_Task instructions_
Begin at the line containing "match pf with PF_KERNEL => set_kernel_pool" in the entries below and end at the line containing "match pf with PF_KERNEL => kernel_vaddr"; transcribe that range exactly and nothing outside it.

_Given records_
● ● ● ●

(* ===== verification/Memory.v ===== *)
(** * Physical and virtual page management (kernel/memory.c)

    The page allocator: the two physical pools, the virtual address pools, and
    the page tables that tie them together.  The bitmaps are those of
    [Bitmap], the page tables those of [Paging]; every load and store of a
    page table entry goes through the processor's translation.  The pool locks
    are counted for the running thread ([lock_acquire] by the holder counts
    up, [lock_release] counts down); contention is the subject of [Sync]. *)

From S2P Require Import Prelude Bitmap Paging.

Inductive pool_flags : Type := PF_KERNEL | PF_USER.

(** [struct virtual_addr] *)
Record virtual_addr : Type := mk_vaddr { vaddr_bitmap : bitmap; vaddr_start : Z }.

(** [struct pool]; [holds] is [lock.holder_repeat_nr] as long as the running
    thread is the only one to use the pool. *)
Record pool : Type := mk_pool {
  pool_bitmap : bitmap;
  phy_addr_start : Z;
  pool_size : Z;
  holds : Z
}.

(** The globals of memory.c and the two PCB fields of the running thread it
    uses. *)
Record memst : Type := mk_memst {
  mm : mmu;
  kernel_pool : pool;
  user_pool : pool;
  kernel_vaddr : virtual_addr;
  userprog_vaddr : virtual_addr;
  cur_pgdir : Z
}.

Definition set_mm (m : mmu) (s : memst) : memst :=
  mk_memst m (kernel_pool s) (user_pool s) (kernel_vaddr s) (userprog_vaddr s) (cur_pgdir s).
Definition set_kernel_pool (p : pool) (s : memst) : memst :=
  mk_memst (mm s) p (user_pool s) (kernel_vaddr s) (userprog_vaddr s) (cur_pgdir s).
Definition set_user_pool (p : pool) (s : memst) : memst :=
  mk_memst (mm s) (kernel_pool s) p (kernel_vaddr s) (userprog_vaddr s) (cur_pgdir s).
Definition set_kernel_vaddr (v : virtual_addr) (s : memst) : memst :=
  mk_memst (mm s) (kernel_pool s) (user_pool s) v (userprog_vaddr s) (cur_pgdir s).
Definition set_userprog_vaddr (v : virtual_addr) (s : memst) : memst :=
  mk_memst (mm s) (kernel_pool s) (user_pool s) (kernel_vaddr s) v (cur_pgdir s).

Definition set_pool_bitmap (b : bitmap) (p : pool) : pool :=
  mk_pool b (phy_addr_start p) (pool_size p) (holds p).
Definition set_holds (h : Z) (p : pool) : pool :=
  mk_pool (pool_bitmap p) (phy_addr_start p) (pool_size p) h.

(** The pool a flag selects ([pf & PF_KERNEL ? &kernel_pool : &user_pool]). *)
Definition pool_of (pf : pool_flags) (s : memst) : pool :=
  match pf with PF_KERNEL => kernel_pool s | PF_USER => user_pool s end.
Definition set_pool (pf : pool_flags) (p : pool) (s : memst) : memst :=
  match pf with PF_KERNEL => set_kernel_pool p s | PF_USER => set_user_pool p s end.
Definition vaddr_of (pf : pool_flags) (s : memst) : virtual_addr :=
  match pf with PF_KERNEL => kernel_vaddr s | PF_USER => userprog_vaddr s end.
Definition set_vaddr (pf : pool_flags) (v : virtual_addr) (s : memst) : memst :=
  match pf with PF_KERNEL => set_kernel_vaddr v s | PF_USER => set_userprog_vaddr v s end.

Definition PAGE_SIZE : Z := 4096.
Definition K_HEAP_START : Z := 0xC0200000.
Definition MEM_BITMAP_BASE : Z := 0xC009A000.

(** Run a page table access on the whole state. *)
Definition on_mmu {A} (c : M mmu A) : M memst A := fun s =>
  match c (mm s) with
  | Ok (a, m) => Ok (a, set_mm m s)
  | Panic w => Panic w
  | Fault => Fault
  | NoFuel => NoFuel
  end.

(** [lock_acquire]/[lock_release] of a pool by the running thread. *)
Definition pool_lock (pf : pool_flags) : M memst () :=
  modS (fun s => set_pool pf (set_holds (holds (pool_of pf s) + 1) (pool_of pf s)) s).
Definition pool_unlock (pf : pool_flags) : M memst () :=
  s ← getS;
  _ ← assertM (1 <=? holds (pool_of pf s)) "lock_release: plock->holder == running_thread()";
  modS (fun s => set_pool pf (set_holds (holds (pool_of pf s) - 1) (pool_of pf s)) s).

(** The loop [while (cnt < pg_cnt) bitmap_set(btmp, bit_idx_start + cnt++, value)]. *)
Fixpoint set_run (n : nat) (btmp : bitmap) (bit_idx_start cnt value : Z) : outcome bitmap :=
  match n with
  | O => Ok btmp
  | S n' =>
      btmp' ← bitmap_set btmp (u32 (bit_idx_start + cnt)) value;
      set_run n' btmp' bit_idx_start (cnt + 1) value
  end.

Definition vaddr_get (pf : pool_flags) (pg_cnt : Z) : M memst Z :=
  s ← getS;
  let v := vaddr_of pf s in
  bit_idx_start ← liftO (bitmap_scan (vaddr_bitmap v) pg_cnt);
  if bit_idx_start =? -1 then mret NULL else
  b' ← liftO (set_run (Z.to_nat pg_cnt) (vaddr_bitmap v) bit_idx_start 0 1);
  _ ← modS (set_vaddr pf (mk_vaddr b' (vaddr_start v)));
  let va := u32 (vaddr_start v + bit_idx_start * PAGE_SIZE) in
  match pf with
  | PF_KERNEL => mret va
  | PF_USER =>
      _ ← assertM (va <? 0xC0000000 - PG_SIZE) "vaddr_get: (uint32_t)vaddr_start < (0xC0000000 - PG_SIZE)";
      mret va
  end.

● ● ● ●

_Result for this task_
  match pf with PF_KERNEL => set_kernel_pool p s | PF_USER => set_user_pool p s end.
Definition vaddr_of (pf : pool_flags) (s : memst) : virtual_addr :=
  match pf with PF_KERNEL => kernel_vaddr s | PF_USER => userprog_vaddr s end.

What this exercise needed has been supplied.